### What you have to do
Each line of the listing where the string "shiftl" appears is to be identified and copied.

╭─ Data listing

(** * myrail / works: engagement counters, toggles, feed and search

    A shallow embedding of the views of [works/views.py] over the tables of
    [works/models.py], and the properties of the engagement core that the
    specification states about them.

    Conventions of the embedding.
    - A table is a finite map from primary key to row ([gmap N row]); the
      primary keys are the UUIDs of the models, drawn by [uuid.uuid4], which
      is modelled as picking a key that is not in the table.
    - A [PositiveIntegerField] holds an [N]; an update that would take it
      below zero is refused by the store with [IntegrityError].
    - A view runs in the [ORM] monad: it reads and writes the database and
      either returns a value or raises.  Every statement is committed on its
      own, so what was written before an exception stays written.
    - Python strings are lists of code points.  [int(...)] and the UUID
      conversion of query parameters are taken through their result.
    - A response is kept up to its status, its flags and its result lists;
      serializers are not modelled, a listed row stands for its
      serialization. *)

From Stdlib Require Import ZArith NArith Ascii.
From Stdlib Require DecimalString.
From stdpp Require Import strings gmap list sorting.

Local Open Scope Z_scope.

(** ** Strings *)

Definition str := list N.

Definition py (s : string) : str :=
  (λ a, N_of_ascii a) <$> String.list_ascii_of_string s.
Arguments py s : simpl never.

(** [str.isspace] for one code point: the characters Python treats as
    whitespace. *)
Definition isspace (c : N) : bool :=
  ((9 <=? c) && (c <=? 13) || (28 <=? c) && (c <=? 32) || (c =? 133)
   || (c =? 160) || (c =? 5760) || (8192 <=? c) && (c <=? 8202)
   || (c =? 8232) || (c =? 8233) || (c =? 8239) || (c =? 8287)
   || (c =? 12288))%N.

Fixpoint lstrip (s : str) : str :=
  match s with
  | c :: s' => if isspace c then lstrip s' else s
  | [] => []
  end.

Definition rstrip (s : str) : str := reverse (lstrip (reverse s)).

╰─
╭─ Data listing

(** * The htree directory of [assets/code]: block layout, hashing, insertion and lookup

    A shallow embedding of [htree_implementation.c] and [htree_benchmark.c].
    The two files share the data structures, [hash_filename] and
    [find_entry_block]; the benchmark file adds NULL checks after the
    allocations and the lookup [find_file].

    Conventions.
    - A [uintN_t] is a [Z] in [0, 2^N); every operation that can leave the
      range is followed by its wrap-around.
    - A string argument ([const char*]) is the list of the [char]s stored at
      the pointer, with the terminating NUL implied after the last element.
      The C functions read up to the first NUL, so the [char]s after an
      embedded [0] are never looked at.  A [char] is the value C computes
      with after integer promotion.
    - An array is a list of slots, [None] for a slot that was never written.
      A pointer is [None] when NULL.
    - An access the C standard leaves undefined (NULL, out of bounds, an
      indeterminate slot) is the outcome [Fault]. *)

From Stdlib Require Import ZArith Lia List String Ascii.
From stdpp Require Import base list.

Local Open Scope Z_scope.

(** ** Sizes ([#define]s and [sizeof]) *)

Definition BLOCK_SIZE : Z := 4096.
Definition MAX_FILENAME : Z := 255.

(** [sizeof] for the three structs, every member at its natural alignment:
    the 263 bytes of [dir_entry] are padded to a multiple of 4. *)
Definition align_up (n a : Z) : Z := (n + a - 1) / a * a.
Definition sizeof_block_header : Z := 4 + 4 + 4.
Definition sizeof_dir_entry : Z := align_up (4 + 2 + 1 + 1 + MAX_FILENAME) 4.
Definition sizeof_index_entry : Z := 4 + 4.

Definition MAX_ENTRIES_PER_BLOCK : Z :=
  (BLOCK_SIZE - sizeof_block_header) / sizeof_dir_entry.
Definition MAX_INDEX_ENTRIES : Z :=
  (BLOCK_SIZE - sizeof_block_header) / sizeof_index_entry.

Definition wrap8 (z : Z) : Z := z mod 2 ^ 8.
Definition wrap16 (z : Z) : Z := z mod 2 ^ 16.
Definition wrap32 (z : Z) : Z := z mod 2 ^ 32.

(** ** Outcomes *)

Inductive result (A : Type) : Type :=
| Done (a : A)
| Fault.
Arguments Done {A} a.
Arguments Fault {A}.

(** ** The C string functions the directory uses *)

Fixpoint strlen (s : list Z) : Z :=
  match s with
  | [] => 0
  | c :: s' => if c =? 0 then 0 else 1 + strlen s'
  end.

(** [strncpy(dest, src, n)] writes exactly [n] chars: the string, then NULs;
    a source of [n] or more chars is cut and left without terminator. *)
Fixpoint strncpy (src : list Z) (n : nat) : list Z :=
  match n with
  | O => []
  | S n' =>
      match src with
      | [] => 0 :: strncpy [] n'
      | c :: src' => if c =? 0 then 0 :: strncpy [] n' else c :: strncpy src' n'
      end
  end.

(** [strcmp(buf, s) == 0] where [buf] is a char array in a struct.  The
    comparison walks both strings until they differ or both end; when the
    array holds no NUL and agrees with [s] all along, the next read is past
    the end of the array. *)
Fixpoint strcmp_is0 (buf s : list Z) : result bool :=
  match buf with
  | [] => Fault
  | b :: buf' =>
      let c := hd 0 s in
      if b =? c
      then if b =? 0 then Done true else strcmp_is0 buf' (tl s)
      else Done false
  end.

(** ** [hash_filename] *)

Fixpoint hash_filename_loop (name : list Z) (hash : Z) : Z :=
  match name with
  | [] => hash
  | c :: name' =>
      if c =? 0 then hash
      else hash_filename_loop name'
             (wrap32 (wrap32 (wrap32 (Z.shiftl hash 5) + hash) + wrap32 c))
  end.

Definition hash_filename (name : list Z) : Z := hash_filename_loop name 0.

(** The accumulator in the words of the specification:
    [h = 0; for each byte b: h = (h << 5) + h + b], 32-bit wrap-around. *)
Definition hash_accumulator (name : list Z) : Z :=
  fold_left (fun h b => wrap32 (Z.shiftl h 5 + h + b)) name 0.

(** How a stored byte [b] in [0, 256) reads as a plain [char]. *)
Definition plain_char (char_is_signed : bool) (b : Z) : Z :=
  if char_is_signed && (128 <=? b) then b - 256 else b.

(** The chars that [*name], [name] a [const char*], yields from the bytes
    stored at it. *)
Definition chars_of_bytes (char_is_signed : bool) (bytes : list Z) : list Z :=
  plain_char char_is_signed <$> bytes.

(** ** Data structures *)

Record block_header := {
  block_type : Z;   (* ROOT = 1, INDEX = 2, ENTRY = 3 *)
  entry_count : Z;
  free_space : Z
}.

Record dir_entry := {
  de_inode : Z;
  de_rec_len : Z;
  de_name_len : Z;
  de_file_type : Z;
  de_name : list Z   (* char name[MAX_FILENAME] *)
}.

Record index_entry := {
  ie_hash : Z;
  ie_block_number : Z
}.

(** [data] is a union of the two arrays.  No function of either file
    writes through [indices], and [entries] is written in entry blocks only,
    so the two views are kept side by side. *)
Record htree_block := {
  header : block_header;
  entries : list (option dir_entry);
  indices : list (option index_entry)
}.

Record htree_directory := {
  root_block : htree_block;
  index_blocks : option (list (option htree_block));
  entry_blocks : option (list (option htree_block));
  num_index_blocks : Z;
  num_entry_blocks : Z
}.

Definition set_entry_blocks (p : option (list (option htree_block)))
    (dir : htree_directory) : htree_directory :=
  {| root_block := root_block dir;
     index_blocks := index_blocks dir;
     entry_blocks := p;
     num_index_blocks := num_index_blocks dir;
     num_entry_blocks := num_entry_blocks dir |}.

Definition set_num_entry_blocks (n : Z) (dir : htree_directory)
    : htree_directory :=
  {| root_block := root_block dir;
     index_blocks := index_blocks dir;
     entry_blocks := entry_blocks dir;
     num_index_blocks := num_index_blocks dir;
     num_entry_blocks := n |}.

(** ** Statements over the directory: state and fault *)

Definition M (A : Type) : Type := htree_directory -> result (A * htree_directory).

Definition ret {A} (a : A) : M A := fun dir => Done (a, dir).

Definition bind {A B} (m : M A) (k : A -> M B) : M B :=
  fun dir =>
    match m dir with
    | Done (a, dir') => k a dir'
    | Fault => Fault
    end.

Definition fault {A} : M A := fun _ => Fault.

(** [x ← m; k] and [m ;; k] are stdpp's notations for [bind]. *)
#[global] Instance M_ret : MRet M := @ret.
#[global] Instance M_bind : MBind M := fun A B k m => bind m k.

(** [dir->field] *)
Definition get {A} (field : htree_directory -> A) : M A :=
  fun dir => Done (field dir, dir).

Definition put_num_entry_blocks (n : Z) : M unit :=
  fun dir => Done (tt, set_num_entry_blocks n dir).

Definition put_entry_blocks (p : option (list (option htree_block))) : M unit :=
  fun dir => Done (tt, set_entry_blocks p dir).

╰─

### Response below
             (wrap32 (wrap32 (wrap32 (Z.shiftl hash 5) + hash) + wrap32 c))
  fold_left (fun h b => wrap32 (Z.shiftl h 5 + h + b)) name 0.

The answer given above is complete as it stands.